Start at the line below containing "31; 32; 34;" and stop at the line containing "271; 272; 273;". Repeat every line of that stretch exactly, and nothing outside it.
DATA Start Marker
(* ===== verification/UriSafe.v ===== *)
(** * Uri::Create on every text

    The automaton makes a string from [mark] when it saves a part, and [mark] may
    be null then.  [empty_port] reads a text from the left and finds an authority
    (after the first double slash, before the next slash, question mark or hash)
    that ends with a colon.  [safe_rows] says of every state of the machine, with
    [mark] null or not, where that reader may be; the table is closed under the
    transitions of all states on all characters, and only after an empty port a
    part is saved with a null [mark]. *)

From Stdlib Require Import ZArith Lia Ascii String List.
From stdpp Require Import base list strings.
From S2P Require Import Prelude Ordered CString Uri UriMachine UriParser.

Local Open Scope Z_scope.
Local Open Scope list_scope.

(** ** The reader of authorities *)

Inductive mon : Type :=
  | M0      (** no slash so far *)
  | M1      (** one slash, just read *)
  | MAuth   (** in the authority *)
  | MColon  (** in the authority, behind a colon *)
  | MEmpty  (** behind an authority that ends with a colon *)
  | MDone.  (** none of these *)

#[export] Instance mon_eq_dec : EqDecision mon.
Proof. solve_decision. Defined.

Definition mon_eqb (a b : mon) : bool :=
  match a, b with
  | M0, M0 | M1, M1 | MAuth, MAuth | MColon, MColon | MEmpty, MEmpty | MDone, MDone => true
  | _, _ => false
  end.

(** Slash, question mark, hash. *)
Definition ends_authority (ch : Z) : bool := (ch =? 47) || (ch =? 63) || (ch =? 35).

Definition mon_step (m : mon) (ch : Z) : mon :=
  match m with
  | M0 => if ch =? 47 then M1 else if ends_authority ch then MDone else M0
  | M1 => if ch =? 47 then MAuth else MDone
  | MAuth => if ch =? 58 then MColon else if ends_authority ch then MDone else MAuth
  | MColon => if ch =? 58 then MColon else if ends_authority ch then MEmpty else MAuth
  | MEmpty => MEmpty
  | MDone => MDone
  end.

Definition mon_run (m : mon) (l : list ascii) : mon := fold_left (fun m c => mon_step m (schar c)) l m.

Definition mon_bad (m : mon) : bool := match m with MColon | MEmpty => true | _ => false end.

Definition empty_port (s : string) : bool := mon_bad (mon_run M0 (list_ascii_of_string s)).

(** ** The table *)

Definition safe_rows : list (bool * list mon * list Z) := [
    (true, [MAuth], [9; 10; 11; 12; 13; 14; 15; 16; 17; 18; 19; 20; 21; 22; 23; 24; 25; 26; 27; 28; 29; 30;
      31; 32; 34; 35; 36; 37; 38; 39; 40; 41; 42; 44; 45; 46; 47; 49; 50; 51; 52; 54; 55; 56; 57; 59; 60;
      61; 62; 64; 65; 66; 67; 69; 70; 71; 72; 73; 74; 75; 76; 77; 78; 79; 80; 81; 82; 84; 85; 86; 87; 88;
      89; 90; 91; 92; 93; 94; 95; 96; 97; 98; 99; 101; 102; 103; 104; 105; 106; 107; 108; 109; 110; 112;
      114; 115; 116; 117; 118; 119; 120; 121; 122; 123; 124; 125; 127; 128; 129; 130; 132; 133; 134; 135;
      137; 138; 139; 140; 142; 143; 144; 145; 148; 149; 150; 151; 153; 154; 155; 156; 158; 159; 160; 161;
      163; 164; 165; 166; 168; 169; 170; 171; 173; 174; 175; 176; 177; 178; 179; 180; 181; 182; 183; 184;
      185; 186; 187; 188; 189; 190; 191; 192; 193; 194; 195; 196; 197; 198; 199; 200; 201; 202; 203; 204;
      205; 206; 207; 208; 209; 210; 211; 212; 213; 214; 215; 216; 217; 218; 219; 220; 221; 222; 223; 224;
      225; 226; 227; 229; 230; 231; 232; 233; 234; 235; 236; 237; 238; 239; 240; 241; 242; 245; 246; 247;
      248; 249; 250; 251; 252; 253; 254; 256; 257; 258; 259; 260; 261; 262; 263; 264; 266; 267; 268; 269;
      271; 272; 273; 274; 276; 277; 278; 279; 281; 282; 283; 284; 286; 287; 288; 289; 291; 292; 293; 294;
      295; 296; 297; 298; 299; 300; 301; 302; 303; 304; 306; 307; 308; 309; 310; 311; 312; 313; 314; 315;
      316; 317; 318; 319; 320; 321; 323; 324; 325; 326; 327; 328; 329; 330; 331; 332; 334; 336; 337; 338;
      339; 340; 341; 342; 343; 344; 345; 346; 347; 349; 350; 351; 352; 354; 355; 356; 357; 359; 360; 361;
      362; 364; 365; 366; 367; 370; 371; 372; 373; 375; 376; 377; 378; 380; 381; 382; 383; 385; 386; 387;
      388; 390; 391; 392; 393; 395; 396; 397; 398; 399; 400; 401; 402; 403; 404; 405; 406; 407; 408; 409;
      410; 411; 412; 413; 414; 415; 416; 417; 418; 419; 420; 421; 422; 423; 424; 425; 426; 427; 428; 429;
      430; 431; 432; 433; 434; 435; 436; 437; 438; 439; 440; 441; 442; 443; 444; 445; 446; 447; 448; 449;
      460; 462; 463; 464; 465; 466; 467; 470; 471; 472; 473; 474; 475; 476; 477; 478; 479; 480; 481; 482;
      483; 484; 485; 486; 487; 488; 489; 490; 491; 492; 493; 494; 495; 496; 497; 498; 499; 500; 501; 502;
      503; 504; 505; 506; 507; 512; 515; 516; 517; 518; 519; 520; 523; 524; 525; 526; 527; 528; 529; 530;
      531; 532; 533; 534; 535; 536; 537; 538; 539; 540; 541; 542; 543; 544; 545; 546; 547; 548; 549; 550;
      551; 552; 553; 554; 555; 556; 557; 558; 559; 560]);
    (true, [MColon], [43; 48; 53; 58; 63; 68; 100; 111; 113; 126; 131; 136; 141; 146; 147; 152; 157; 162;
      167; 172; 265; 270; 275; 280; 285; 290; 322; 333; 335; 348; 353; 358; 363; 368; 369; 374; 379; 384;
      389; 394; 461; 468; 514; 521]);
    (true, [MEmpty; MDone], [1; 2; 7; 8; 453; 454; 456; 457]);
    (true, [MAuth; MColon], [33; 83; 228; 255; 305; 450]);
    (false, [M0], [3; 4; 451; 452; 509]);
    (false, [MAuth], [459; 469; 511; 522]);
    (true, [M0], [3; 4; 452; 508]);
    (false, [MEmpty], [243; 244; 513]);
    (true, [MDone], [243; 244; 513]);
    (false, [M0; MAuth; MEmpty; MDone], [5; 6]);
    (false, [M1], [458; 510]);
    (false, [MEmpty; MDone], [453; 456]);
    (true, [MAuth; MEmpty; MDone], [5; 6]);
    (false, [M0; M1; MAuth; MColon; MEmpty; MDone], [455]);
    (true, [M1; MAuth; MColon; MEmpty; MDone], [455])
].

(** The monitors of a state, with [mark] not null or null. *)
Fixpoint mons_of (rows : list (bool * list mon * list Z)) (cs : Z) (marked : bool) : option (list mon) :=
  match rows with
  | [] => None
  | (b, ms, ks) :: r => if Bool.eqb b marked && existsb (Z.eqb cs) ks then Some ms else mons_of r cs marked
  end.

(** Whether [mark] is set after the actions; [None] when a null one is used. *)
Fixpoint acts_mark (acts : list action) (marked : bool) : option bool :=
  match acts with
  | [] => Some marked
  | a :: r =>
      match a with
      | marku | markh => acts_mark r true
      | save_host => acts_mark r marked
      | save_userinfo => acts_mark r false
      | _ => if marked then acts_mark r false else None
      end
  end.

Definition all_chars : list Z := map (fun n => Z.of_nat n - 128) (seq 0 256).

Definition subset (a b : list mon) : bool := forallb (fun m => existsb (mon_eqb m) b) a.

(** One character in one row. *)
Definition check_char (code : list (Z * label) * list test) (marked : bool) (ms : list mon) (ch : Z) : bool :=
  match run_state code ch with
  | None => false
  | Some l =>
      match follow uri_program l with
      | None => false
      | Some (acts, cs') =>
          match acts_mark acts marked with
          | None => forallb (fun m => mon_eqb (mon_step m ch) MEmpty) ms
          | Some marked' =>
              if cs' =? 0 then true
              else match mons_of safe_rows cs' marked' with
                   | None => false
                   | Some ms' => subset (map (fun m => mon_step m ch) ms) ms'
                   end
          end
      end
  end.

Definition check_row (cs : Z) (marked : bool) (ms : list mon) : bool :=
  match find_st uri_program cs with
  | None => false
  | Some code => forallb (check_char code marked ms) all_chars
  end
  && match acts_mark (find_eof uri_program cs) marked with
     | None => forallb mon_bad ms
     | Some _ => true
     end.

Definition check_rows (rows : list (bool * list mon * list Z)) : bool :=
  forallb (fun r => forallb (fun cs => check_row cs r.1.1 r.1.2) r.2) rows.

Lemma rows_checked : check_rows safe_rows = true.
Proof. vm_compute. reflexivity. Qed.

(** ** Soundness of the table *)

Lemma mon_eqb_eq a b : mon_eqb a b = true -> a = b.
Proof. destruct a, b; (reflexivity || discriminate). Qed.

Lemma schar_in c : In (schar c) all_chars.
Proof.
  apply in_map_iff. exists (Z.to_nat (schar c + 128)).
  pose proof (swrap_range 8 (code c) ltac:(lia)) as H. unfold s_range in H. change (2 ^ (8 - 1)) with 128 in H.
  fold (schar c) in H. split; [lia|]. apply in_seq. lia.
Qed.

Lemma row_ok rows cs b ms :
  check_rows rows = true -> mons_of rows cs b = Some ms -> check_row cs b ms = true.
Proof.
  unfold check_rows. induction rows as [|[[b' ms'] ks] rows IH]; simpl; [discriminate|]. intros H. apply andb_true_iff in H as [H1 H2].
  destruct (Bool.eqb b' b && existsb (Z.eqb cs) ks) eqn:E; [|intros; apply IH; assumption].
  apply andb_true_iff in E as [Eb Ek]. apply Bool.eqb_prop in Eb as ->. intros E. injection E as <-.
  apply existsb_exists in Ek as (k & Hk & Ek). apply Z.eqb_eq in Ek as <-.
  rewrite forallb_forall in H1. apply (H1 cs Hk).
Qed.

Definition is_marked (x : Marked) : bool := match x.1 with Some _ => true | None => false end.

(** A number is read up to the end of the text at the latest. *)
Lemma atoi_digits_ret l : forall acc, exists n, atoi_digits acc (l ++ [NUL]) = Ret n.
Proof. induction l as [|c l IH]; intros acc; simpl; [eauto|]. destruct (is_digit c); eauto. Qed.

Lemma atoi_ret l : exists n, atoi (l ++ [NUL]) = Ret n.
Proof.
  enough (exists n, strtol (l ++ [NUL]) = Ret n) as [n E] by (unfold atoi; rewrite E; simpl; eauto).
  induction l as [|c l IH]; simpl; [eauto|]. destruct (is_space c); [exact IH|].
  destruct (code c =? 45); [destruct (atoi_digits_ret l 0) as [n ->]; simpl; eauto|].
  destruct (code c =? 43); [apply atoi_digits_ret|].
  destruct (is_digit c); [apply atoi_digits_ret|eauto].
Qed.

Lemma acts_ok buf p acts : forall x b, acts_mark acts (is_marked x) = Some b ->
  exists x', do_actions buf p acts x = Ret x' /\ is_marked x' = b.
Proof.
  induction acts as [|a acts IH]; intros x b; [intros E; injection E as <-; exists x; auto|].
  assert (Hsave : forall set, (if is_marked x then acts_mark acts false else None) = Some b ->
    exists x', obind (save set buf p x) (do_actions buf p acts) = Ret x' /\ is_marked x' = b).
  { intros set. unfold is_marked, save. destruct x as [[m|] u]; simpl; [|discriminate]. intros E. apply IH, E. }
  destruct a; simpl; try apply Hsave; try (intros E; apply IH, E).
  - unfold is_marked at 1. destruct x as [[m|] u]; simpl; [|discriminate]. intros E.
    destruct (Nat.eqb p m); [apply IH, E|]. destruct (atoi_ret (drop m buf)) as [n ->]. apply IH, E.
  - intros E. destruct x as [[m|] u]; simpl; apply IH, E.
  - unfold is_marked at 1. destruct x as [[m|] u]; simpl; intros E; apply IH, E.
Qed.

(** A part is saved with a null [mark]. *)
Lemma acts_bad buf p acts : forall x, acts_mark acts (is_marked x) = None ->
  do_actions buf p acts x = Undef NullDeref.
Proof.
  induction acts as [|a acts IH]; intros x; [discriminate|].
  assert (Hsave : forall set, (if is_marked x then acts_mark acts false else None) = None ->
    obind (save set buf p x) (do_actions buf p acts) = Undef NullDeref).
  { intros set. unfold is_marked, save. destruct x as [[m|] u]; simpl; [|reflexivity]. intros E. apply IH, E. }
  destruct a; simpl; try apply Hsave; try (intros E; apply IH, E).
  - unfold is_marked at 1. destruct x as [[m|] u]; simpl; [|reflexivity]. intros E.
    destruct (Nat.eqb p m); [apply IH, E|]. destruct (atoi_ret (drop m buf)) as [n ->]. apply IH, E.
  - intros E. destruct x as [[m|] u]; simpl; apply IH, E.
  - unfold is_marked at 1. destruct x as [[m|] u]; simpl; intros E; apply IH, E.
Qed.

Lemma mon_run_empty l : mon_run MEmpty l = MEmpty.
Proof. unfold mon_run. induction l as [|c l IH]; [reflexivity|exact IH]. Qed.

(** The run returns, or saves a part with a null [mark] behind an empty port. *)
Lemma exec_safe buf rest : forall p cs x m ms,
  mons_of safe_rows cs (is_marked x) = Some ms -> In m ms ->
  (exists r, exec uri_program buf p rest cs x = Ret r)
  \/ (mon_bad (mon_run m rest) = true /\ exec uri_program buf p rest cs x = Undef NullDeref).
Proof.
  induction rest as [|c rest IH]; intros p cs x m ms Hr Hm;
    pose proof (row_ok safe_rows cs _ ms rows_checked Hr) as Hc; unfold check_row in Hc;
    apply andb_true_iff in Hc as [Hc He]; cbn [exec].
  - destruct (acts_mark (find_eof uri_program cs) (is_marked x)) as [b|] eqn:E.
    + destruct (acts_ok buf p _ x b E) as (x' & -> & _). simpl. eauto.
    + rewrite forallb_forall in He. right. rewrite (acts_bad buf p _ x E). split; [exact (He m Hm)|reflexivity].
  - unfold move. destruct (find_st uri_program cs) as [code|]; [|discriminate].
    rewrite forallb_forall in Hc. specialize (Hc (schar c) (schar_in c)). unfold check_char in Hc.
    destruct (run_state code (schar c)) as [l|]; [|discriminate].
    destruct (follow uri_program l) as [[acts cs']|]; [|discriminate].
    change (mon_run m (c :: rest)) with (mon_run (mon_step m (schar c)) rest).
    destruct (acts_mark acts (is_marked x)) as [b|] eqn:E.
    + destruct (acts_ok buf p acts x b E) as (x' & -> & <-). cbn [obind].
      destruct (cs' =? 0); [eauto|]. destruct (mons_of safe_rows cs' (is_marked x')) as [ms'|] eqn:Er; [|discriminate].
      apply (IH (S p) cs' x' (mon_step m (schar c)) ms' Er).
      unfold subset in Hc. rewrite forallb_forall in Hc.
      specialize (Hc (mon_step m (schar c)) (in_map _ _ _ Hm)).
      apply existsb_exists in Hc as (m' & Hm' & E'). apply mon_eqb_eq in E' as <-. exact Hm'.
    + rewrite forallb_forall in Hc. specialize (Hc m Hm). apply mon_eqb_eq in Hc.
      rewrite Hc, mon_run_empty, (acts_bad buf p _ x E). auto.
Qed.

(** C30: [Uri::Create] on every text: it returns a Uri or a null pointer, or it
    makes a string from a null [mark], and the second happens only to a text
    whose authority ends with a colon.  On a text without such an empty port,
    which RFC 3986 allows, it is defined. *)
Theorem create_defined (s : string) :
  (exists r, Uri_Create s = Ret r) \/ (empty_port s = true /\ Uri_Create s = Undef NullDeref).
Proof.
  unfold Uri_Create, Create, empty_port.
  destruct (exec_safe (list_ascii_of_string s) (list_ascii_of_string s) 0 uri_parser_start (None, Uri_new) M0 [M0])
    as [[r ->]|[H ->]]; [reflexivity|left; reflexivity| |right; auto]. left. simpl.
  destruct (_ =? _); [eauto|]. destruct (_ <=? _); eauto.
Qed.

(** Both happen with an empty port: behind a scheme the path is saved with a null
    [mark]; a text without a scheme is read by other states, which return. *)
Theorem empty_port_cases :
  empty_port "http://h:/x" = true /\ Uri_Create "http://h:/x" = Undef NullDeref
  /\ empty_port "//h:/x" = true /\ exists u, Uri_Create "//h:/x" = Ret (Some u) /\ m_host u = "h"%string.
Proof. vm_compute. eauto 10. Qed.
DATA End Marker
EXERCISE OUTPUT:
      31; 32; 34; 35; 36; 37; 38; 39; 40; 41; 42; 44; 45; 46; 47; 49; 50; 51; 52; 54; 55; 56; 57; 59; 60;
      61; 62; 64; 65; 66; 67; 69; 70; 71; 72; 73; 74; 75; 76; 77; 78; 79; 80; 81; 82; 84; 85; 86; 87; 88;
      89; 90; 91; 92; 93; 94; 95; 96; 97; 98; 99; 101; 102; 103; 104; 105; 106; 107; 108; 109; 110; 112;
      114; 115; 116; 117; 118; 119; 120; 121; 122; 123; 124; 125; 127; 128; 129; 130; 132; 133; 134; 135;
      137; 138; 139; 140; 142; 143; 144; 145; 148; 149; 150; 151; 153; 154; 155; 156; 158; 159; 160; 161;
      163; 164; 165; 166; 168; 169; 170; 171; 173; 174; 175; 176; 177; 178; 179; 180; 181; 182; 183; 184;
      185; 186; 187; 188; 189; 190; 191; 192; 193; 194; 195; 196; 197; 198; 199; 200; 201; 202; 203; 204;
      205; 206; 207; 208; 209; 210; 211; 212; 213; 214; 215; 216; 217; 218; 219; 220; 221; 222; 223; 224;
      225; 226; 227; 229; 230; 231; 232; 233; 234; 235; 236; 237; 238; 239; 240; 241; 242; 245; 246; 247;
      248; 249; 250; 251; 252; 253; 254; 256; 257; 258; 259; 260; 261; 262; 263; 264; 266; 267; 268; 269;
      271; 272; 273; 274; 276; 277; 278; 279; 281; 282; 283; 284; 286; 287; 288; 289; 291; 292; 293; 294;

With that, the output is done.